[Stored items]

· · · · ·

(* ===== verification/Handshakes.v ===== *)
(** * Whole runs of the daemon: the handshake channel on the wire

    Every handshake message of a run is an [offer]: one of the peers offers the
    ephemeral key of one draw under one counter.  The account of the offers is
    an invariant of the steps: no draw is offered twice, and no peer uses a
    counter twice, so that the static keys are safe as long as they differ
    from peer to peer. *)

From Stdlib Require Import String.
From S2P Require Import Prelude World Crypto Toy Session Replay SessionFacts SessionRuns Libc Config.
From S2P Require Import ConfigFacts Routing Log LogSpec Net Daemon DaemonFacts DaemonInput DaemonStart.
From S2P Require Import Effects Steps Scenario History HistoryLoop HistorySpec.
Open Scope list_scope.

Record offer := { o_peer : nat; o_draw : nat; o_counter : Z }.

(** The datagrams that are not data messages. *)
Definition handshakes (w : world) : list bytes :=
  omap (fun e => match e with
    | EvSend _ _ msg _ => if has_type SESSION_MSG_DATA msg then None else Some msg
    | _ => None
    end) (wire w).

Definition handshake_type (r : crypto_role_t) : Z :=
  match r with
  | CRYPTO_ROLE_INITIATOR => SESSION_MSG_HANDSHAKE_INIT
  | CRYPTO_ROLE_RESPONDER => SESSION_MSG_HANDSHAKE_RESPONSE
  end.

(** How a peer signs its handshakes: its role and the static sending key. *)
Definition identity (ps : peer_session_t) : crypto_role_t * bytes := (role (session ps), tx (static_keys (session ps))).

Lemma handshakes_plain w w' : adds plain w w' -> handshakes w' = handshakes w.
Proof.
  intros [(events & E & F) _]. unfold handshakes. rewrite E, omap_app. clear E.
  induction F as [|e events He _ IH]; [by rewrite app_nil_r|]. destruct e; try done; cbn; apply IH.
Qed.

Lemma handshakes_other w w' e :
  emits w w' e -> (match e with EvSend _ _ msg _ => has_type SESSION_MSG_DATA msg | _ => true end) = true ->
  handshakes w' = handshakes w.
Proof.
  intros [E _] He. unfold handshakes. rewrite E, omap_app. cbn. destruct e; rewrite ?He; by rewrite app_nil_r.
Qed.

Section Offers.
  Context `{SO : Sodium} {SL : SodiumLaws} `{EV : Env} {EL : EnvLaws} {CL : ClockLaws} {IL : IoLaws}.

Lemma handshakes_sent w w' fd dest r key cn p rc :
  emits w w' (EvSend fd dest (message (handshake_type r) key cn p) rc) ->
  handshakes w' = handshakes w ++ [message (handshake_type r) key cn p].
Proof. intros [E _]. unfold handshakes. rewrite E, omap_app. by destruct r. Qed.

Definition offer_text (ids : list (crypto_role_t * bytes)) (o : offer) : bytes :=
  match ids !! o_peer o with
  | Some (r, key) => message (handshake_type r) key (o_counter o) (env_keypair (o_draw o)).1
  | None => []
  end.

(** What the session of peer [i] promises about its next offer.  An initiator
    draws a pair for each attempt; a responder that is pending holds a pair of
    its own that it has not offered. *)
Definition next_offer (n : nat) (w : world) (owner : nat -> nat) (os : list offer) (i : nat) (s : session_t) : Prop :=
  match role s with
  | CRYPTO_ROLE_INITIATOR =>
      0 <= handshake_counter s < 2 ^ 62 + Z.of_nat n /\
      forall o, o ∈ os -> o_peer o = i -> o_counter o < handshake_counter s
  | CRYPTO_ROLE_RESPONDER =>
      (forall o, o ∈ os -> o_peer o = i -> have_seen_handshake s = true /\ o_counter o <= highest_handshake_counter_seen s) /\
      (state s = SESSION_STATE_HANDSHAKE_PENDING -> exists m,
         local_eph_pk s = (env_keypair m).1 /\ (m < w_calls w)%nat /\ owner m = i /\ (m ∉ map o_draw os))
  end.

Record offers (n : nat) (w : world) (owner : nat -> nat) (os : list offer) (l : list peer_session_t) : Prop := {
  of_sent : handshakes w = map (offer_text (map identity l)) os;
  of_range : Forall (fun o => (o_peer o < length l)%nat /\ (o_draw o < w_calls w)%nat /\ owner (o_draw o) = o_peer o) os;
  of_draws : NoDup (map o_draw os);
  of_nonces : NoDup (map (fun o => (o_peer o, o_counter o)) os);
  of_next : forall i ps, l !! i = Some ps -> next_offer n w owner os i (session ps)
}.

(** Time passes and other peers act. *)
Lemma next_offer_mono n n' w w' owner owner' os new i s :
  (n <= n')%nat -> (w_calls w <= w_calls w')%nat -> (forall m, (m < w_calls w)%nat -> owner' m = owner m) ->
  Forall (fun o => o_peer o <> i /\ owner' (o_draw o) <> i) new ->
  next_offer n w owner os i s -> next_offer n' w' owner' (os ++ new) i s.
Proof.
  intros Hn Hw Ho Hnew H. unfold next_offer in *. destruct (role s).
  - destruct H as [H1 H2]. split; [lia|]. intros o [Ho'|Ho']%elem_of_app Hi; [by apply H2|].
    by destruct (Forall_in Hnew _ Ho').
  - destruct H as [H1 H2]. split.
    + intros o [Ho'|Ho']%elem_of_app Hi; [by apply H1|]. by destruct (Forall_in Hnew _ Ho').
    + intros (m & E & Hm & Hi & Hf)%H2. exists m. rewrite Ho by done. split; [done|]. split; [lia|]. split; [done|].
      rewrite map_app, elem_of_app. intros [?|(o & -> & Ho')%list_elem_of_fmap]; [done|].
      destruct (Forall_in Hnew _ Ho') as [_ Hd]. apply Hd. by rewrite Ho.
Qed.

(** One peer acts, and makes the offers [new]. *)
Lemma offers_update n w w' owner owner' os new l i ps ps' :
  offers n w owner os l -> l !! i = Some ps -> identity ps' = identity ps ->
  (w_calls w <= w_calls w')%nat -> (forall m, (m < w_calls w)%nat -> owner' m = owner m) ->
  handshakes w' = handshakes w ++ map (offer_text (map identity l)) new ->
  Forall (fun o => o_peer o = i /\ (o_draw o < w_calls w')%nat /\ owner' (o_draw o) = i) new ->
  NoDup (map o_draw (os ++ new)) -> NoDup (map (fun o => (o_peer o, o_counter o)) (os ++ new)) ->
  next_offer (S n) w' owner' (os ++ new) i (session ps') ->
  offers (S n) w' owner' (os ++ new) (<[i := ps']> l).
Proof.
  intros [H1 H2 H3 H4 H5] Hi Eid Hw Ho Eh Hnew Hd Hc Hnext.
  assert (map identity (<[i := ps']> l) = map identity l) as El.
  { rewrite list_fmap_insert, Eid. apply list_insert_id. by rewrite list_lookup_fmap, Hi. }
  split; [by rewrite El, Eh, H1, map_app| |done|done|].
  - rewrite length_insert. apply Forall_app. split.
    + eapply Forall_impl; [exact H2|]. intros o (? & ? & ?). rewrite Ho by done. auto with lia.
    + eapply Forall_impl; [exact Hnew|]. intros o (-> & ? & ?). split; [by eapply lookup_lt_Some|done].
  - intros j q [(<- & <- & _)|[Hij Hq]]%list_lookup_insert_Some; [done|].
    eapply next_offer_mono; [|exact Hw|exact Ho| |by apply H5]; [lia|].
    eapply Forall_impl; [exact Hnew|]. intros o (-> & _ & ->). done.
Qed.

Lemma offers_keep n w w' owner owner' os l i ps ps' :
  offers n w owner os l -> l !! i = Some ps -> identity ps' = identity ps ->
  (w_calls w <= w_calls w')%nat -> (forall m, (m < w_calls w)%nat -> owner' m = owner m) ->
  handshakes w' = handshakes w -> next_offer (S n) w' owner' os i (session ps') ->
  offers (S n) w' owner' os (<[i := ps']> l).
Proof.
  intros H Hi Eid Hw Ho Eh Hn. pose proof H as [_ _ H3 H4 _].
  pose proof (offers_update n w w' owner owner' os [] l i ps ps') as U. cbn [map] in U. rewrite !app_nil_r in U.
  by apply U.
Qed.

(** A new offer [o] of the peer [i]. *)
Lemma offers_add n w w' owner owner' os l i ps ps' o :
  offers n w owner os l -> l !! i = Some ps -> identity ps' = identity ps ->
  (w_calls w <= w_calls w')%nat -> (forall m, (m < w_calls w)%nat -> owner' m = owner m) ->
  handshakes w' = handshakes w ++ [offer_text (map identity l) o] ->
  o_peer o = i -> (o_draw o < w_calls w')%nat -> owner' (o_draw o) = i -> (o_draw o ∉ map o_draw os) ->
  (forall o', o' ∈ os -> o_peer o' = i -> o_counter o' < o_counter o) ->
  next_offer (S n) w' owner' (os ++ [o]) i (session ps') ->
  offers (S n) w' owner' (os ++ [o]) (<[i := ps']> l).
Proof.
  intros H Hi Eid Hw Ho Eh Ep Hd Eo Hf Hc Hn. pose proof H as [_ _ H3 H4 _].
  eapply offers_update; try done.
  - by constructor.
  - rewrite map_app. by apply NoDup_snoc.
  - rewrite map_app. apply NoDup_snoc. split; [done|]. intros (o' & E & Ho')%list_elem_of_fmap. injection E as E1 E2.
    specialize (Hc o' Ho' ltac:(congruence)). lia.
Qed.

(** The pair drawn at call [m] belongs to peer [i]. *)
Definition assign (m i : nat) (owner : nat -> nat) : nat -> nat := fun k => if decide (k = m) then i else owner k.

Lemma assign_other m i owner k : (k < m)%nat -> assign m i owner k = owner k.
Proof. intros H. unfold assign. by rewrite decide_False by lia. Qed.
Lemma assign_same m i owner : assign m i owner m = i.
Proof. unfold assign. by rewrite decide_True. Qed.

Lemma draws_in_past n w owner os l m : offers n w owner os l -> m ∈ map o_draw os -> (m < w_calls w)%nat.
Proof. intros H (o & -> & Ho)%list_elem_of_fmap. by destruct (Forall_in (of_range _ _ _ _ _ H) _ Ho) as (_ & ? & _). Qed.

Lemma offer_text_own l i ps o :
  l !! i = Some ps -> o_peer o = i ->
  offer_text (map identity l) o = message (handshake_type (role (session ps))) (tx (static_keys (session ps)))
    (o_counter o) (env_keypair (o_draw o)).1.
Proof. intros Hi E. unfold offer_text. by rewrite E, list_lookup_fmap, Hi. Qed.

(** An accepted counter changes the replay window only. *)
Lemma replay_accepted s cn s' :
  replay_check_and_mark s cn = Some (true, s') -> exists any h win, s' = set_replay any h win s.
Proof.
  unfold replay_check_and_mark. intros E.
  repeat match type of E with
  | (if ?b then _ else _) = _ => destruct b
  | (_ ≫= _) = Some _ => apply bind_Some in E as (? & _ & E)
  end; simplify_eq; eauto.
Qed.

· · · · ·

Try it ▸
Indicate how many lines in the records above include the word "match", giving no other content.

Answer for this exercise ▸
6